Corporate business plans highlight climate ignorance

Research from the Transition Pathway Initiative shows that many companies haven't started planning for climate change risks

Nearly half of all companies are failing to consider the impact of climate change in their business decisions.

That’s the conclusion of a report published on Wednesday (10 July) by the Transition Pathway Initiative, an organisation backed by 45 global investment companies, managing some $14trn in assets. The TPI was founded in 2017 to assess companies’ preparedness for the transition to a low-carbon economy.

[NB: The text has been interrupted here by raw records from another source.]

(* ===== verification/Smtpd.v ===== *)
(** * The SMTP server (protocol/smtpd/server.go)

    One connection from the greeting to QUIT: the bytes the client sends are read as
    command lines, chunks and message data, each command is a function on the
    connection's state and the world of [Receive].  The SASL mechanism, the dot-unstuffing
    reader and the TLS layer are third-party; the directory is the interface
    the server is given.  [env n] is what the outside answers while command
    [n] runs.  Writes succeed; a read past the end of the input ends the session. *)

From S2P Require Import Prelude GoStrings Shapes Changes Blob Database Tx Mailboxes Messages Queue Strconv Headers Net Smtp Inbound Submit Base64 Receive.

Local Open Scope go_scope.

(** ** Third-party readers and mechanisms *)

(** [smtp.NewDataReader]: [ReadUpTo] yields at most so many decoded bytes, [None]
    on an error; [left] is the input that was not consumed. *)
Class DataReader := {
  reader : Type;
  NewDataReader : list ascii -> reader;
  ReadUpTo : nat -> reader -> option (list ascii) * reader;
  ReadAll : reader -> option (list ascii) * reader;
  left : reader -> list ascii }.

Class Scram := {
  verifier : Type;
  scram_server : Type;
  scram_NewServer : list ascii -> bool -> bool -> option (string * scram_server);   (* client-first, over TLS, plus *)
  scram_ServerFirst : scram_server -> verifier -> option (list ascii * scram_server);
  scram_Finish : scram_server -> list ascii -> verifier -> option (list ascii) }.

Section Smtpd.
Context `{BlobOps} `{Unicode} `{UnicodeUpper} `{AddressParser} `{SubjectPass} `{DataReader} `{Scram}.

(** [directory.Directory]; a tenant scope is its tenant's id. *)
Record Directory := mkDirectory {
  ResolveInbound : SmtpAddress -> option account;
  AuthenticatePrincipal : string -> string -> option Z;
  AccountForAddress : Z -> SmtpAddress -> option Z;
  LookupSCRAM : option (string -> option verifier);
  ScopeForLogin : string -> option Z }.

The latest report, which looked at the corporate behaviours of 160 companies, found that just one in eight are reducing carbon emissions at a rate required to limit global warming to two degrees higher than pre-industrial levels. It found that 46% are failing to integrate climate change into their long-term business decisions.

Research for the report was carried out for the TPI by the Grantham Research Institute on Climate Change and the London School of Economics. Analysts used FTSE Russell data to assess corporate behaviours in 14 carbon-intensive sectors such as Oil and Gas, Electric Utilities, Automobiles, Airlines and Steel.

“TPI’s research shows that we need many more investors to engage with big-emitters across all sectors of the economy to ensure companies are setting emissions targets consistent with the goals of the Paris Climate Agreement,” said Adam Matthews, co-chair of TPI and director of ethics & engagement at the Church of England Pensions Board.

“Engagement is starting to show results but not at the pace needed. A failure to grasp the seriousness of the warning from this TPI report, and to recognise the slow pace of corporate progress, will directly undermine our ability to manage the financial risks within our portfolio.”

The report also found that 25% of companies are not currently reporting on their carbon emissions while 86% are yet to make any kind of climate scenario plans, as recommended by the TCFD.